C. Les protéines virales

Les différentes protéines virales sont synthétisées au cours du cycle viral selon un schéma bien défini. Il est régulé à la fois par des facteurs cellulaires et certaines protéines régulatrices du virus. La majorité des protéines virales est incorporée dans le virion comme les protéines structurales et enzymatiques et quelques protéines auxiliaires (Chertova et al., 2006; Ott, 2008).

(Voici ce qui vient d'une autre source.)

(** ** The metadata store's put *)

(** C6, as the code has it.  [saveAssetMeta] is an upsert: whatever record
    the store held for the identifier, it now holds the new object, and the
    other records are untouched.  The new object's timestamp is always the
    current time: a timestamp the caller set in [meta] is replaced.  A
    rejected put leaves the store as it was. *)
Theorem C6_put_upserts_and_always_stamps now u meta w :
  let x := saveAssetMeta None now u meta w in
  outcome_of x = inr () ∧
  db (state_of x) !! u =
    Some {| url := u; size := mf_size meta; contentType := mf_contentType meta;
            etag := mf_etag meta; lastModified := mf_lastModified meta;
            timestamp := now |} ∧
  (∀ k, k ≠ u → db (state_of x) !! k = db w !! k) ∧
  caches (state_of x) = caches w ∧
  (∀ e, state_of (saveAssetMeta (Some e) now u meta w) = w).
Proof.
  cbv zeta. run_m. simpl. split; [done|]. split; [by rewrite lookup_insert_eq|].
  split; [|done]. intros k Hk. by rewrite lookup_insert_ne.
Qed.

(** C6, as stated, fails: the caller's timestamp 5 is not preserved; the
    record is stamped with the current time 9. *)
Lemma C6_caller_timestamp_counterexample :
  let stored := db (state_of (saveAssetMeta None 9 "/models/hall.glb" stamped_meta empty_world))
                  !! "/models/hall.glb" in
  mf_timestamp stamped_meta = Some 5 ∧
  timestamp <$> stored = Some 9 ∧
  timestamp <$> stored ≠ mf_timestamp stamped_meta.
Proof. by vm_compute. Qed.

(** ** [clearAllCaches] *)

Lemma promise_all_deletes sc names : ∀ w,
  (∀ n, cl_delete sc n = None) →
  let x := promise_all (omap (delete_if_ours sc) names) w in
  outcome_of x = inr () ∧
  db (state_of x) = db w ∧
  ∀ k, caches (state_of x) !! k =
       if decide (k ∈ names ∧ String.prefix "xr-cache-" k = true)
       then None else caches w !! k.
Proof.
  induction names as [|n names IH]; intros w Hdel; cbv zeta.
  - simpl. by repeat split.
  - assert (Hstep : omap (delete_if_ours sc) (n :: names) =
                    match delete_if_ours sc n with
                    | Some job => job :: omap (delete_if_ours sc) names
                    | None => omap (delete_if_ours sc) names
                    end) by reflexivity.
    rewrite Hstep. clear Hstep.
    destruct (delete_if_ours sc n) as [job|] eqn:Hjob;
      unfold delete_if_ours in Hjob;
      destruct (String.prefix "xr-cache-" n) eqn:Hp; simplify_eq.
    + rewrite Hdel. simpl. run_m. simpl.
      destruct (IH (set_caches (delete n) w) Hdel) as (Ho & Hdb & Hc).
      unfold outcome_of, state_of in *.
      destruct (promise_all _ _) as [[o s] t]. simpl in *.
      split; [done|]. split; [done|]. intros k. rewrite Hc.
      destruct (decide (k = n)) as [->|Hne].
      * rewrite lookup_delete_eq.
        rewrite (decide_True (P := n ∈ n :: names ∧ _))
          by (split; [apply elem_of_cons; by left | done]).
        by case_decide.
      * rewrite lookup_delete_ne by done. apply decide_ext.
        rewrite elem_of_cons.
        split; [intros [? ?]; split; [by right|done]|].
        intros [[?|?] ?]; [done|by split].
    + destruct (IH w Hdel) as (Ho & Hdb & Hc).
      split; [done|]. split; [done|]. intros k. rewrite Hc.
      apply decide_ext. rewrite elem_of_cons.
      split; [intros [? ?]; split; [by right|done]|].
      intros [[->|?] Hk]; [congruence|done].
Qed.

(** C7, as the code has it.  The three steps share one [try] block and the
    result is one boolean.  When the step through the worker throws,
    [clearAllCaches] stops there: it returns [false] and leaves the Content
    Cache and the metadata store as they were.  When the worker replies,
    whatever it replies, the reply is dropped: once the page's own deletions
    and the metadata clear succeed, every [xr-cache-] cache is gone, the
    metadata store is empty, and the result is [true]. *)
Theorem C7_clear_all_worker_step sc w :
  (∀ e, cl_sw sc = SwThrows e → clearAllCaches sc w = (inr false, w, [])) ∧
  (∀ reply_ok deleted,
     cl_sw sc = SwReplies reply_ok deleted →
     cl_keys sc = None → (∀ n, cl_delete sc n = None) → cl_db sc = None →
     let x := clearAllCaches sc w in
     outcome_of x = inr true ∧
     db (state_of x) = ∅ ∧
     ∀ n, String.prefix "xr-cache-" n = true → caches (state_of x) !! n = None).
Proof.
  split.
  - intros e Hsw. unfold clearAllCaches, sw_clear. rewrite Hsw. by run_m.
  - intros reply_ok deleted Hsw Hkeys Hdel Hdb. cbv zeta.
    unfold clearAllCaches, sw_clear. rewrite Hsw, Hkeys, Hdb.
    unfold caches_keys, clearAssetMeta. run_m. simpl.
    set (w1 := set_caches _ w).
    destruct (promise_all_deletes sc (map fst (map_to_list (caches w1))) w1 Hdel)
      as (Ho & Hd & Hc).
    unfold outcome_of, state_of in *.
    destruct (promise_all _ _) as [[o s] t]. simpl in *. subst o. simpl.
    split; [done|]. split; [done|]. intros n Hn. rewrite Hc.
    case_decide as Hin; [done|].
    destruct (caches w1 !! n) as [c|] eqn:Hl; [|done].
    exfalso. apply Hin. split; [|done].
    apply list_elem_of_fmap. exists (n, c). split; [done|].
    by apply elem_of_map_to_list.
Qed.

(** C7, witness: the worker throws, and the worker replies with a failure. *)
Lemma C7_clear_all_witness :
  clearAllCaches worker_throws hall_cached = (inr false, hall_cached, []) ∧
  (let x := clearAllCaches worker_reports_failure hall_cached in
   outcome_of x = inr true ∧
   db (state_of x) = ∅ ∧
   ∀ n, String.prefix "xr-cache-" n = true → caches (state_of x) !! n = None).
Proof.
  split.
  - apply (proj1 (C7_clear_all_worker_step worker_throws hall_cached)
             {| message := "SecurityError" |}).
    reflexivity.
  - apply (proj2 (C7_clear_all_worker_step worker_reports_failure hall_cached)
             false []); reflexivity.
Defined.

(** C7, as stated, fails.  When the worker step throws, the operation aborts
    and both stores keep their entries; when the worker reports a failure,
    the result is plain success. *)
Lemma C7_clear_all_counterexample :
  (let x := clearAllCaches worker_throws hall_cached in
   outcome_of x = inr false ∧
   is_Some (db (state_of x) !! "/models/hall.glb") ∧
   is_Some (caches (state_of x) !! "xr-cache-v1")) ∧
  outcome_of (clearAllCaches worker_reports_failure hall_cached) = inr true.
Proof.
  split; [|by vm_compute].
  split; [by vm_compute|]. split; vm_compute; eauto.
Qed.
(** C3, as the code has it: when the arguments pass the checks of
    [subprocess], the tool runs to its end and what it wrote to its standard
    output is well-formed UTF-8, then a non-zero exit status makes
    [_execute_tool] raise the error whose message holds the joined command
    line and that status, and an exit status of zero makes it return the
    output, decoded with line ends translated; output that is not
    well-formed UTF-8 makes it raise [UnicodeDecodeError] whatever the exit
    status; in every case [subprocess.run] was called exactly once. *)
Theorem execute_tool_exit_status `{HO : Host} tool_path flags in_files out_file env
    (w : World) (rc : Z) (raw : string) :
  let args := _execute_tool_args tool_path flags in_files out_file in
  let r := _execute_tool tool_path flags in_files out_file env w in
  _execute_child_check args (handed_environment env w) = None →
  run_process (calls w) args (handed_environment env w) = Exited rc raw →
  calls (snd r)
    = calls w ++ [{| inv_args := args; inv_env := handed_environment env w |}]
  ∧ (PyStr.utf8_valid raw = true → rc ≠ 0 →
     fst r = Raise (ValueError
               ("Command " +:+ dquote +:+ PyStr.join " " args +:+ dquote
                +:+ " returned non-zero exit status " +:+ pretty rc)))
  ∧ (PyStr.utf8_valid raw = true → rc = 0 →
     fst r = Ok (PyStr.translate_newlines raw))
  ∧ (PyStr.utf8_valid raw = false →
     fst r = Raise (UnicodeDecodeError "utf-8" raw)).
Proof.
  intros args r Hcheck Hrun. subst r.
  destruct (_execute_tool_run tool_path flags in_files out_file env w)
    as (w' & Heq & Hcalls & _).
  fold args in Heq, Hcalls.
  rewrite Heq, Hrun, (answer_of_exited _ _ _ _ Hcheck). cbn [fst snd].
  split; [exact Hcalls|]. split; [|split].
  - intros -> Hrc. by rewrite bool_decide_eq_false_2.
  - intros -> Hrc. by rewrite bool_decide_eq_true_2.
  - by intros ->.
Qed.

a. Les protéines de structure

Figure 7. Synthèse des protéines de structure et des enzymes du VIH-1.

Les différentes ORFs (phases ouvertes de lecture) sont représentées ainsi que les protéines codées. Le gène gag code pour le précurseur polyprotéique Pr55gag dont le clivage libère les enzymes de structure : la matrice (MA), la capside (CA) et la nucléocapside (NC). Le gène pol code pour les enzymes virales : la transcriptase inverse (RT), l’intégrase (IN) et la protéase (PR). Ces protéines sont traduites dans le cadre d’un décalage du cadre de lecture via le précurseur Pr160gag-pro-pol. Les glycoprotéines d’enveloppe gp41 et gp120 sont codées par le gène env au sein d’un précurseur Pr160env. D’après (Peterlin and Trono, 2003).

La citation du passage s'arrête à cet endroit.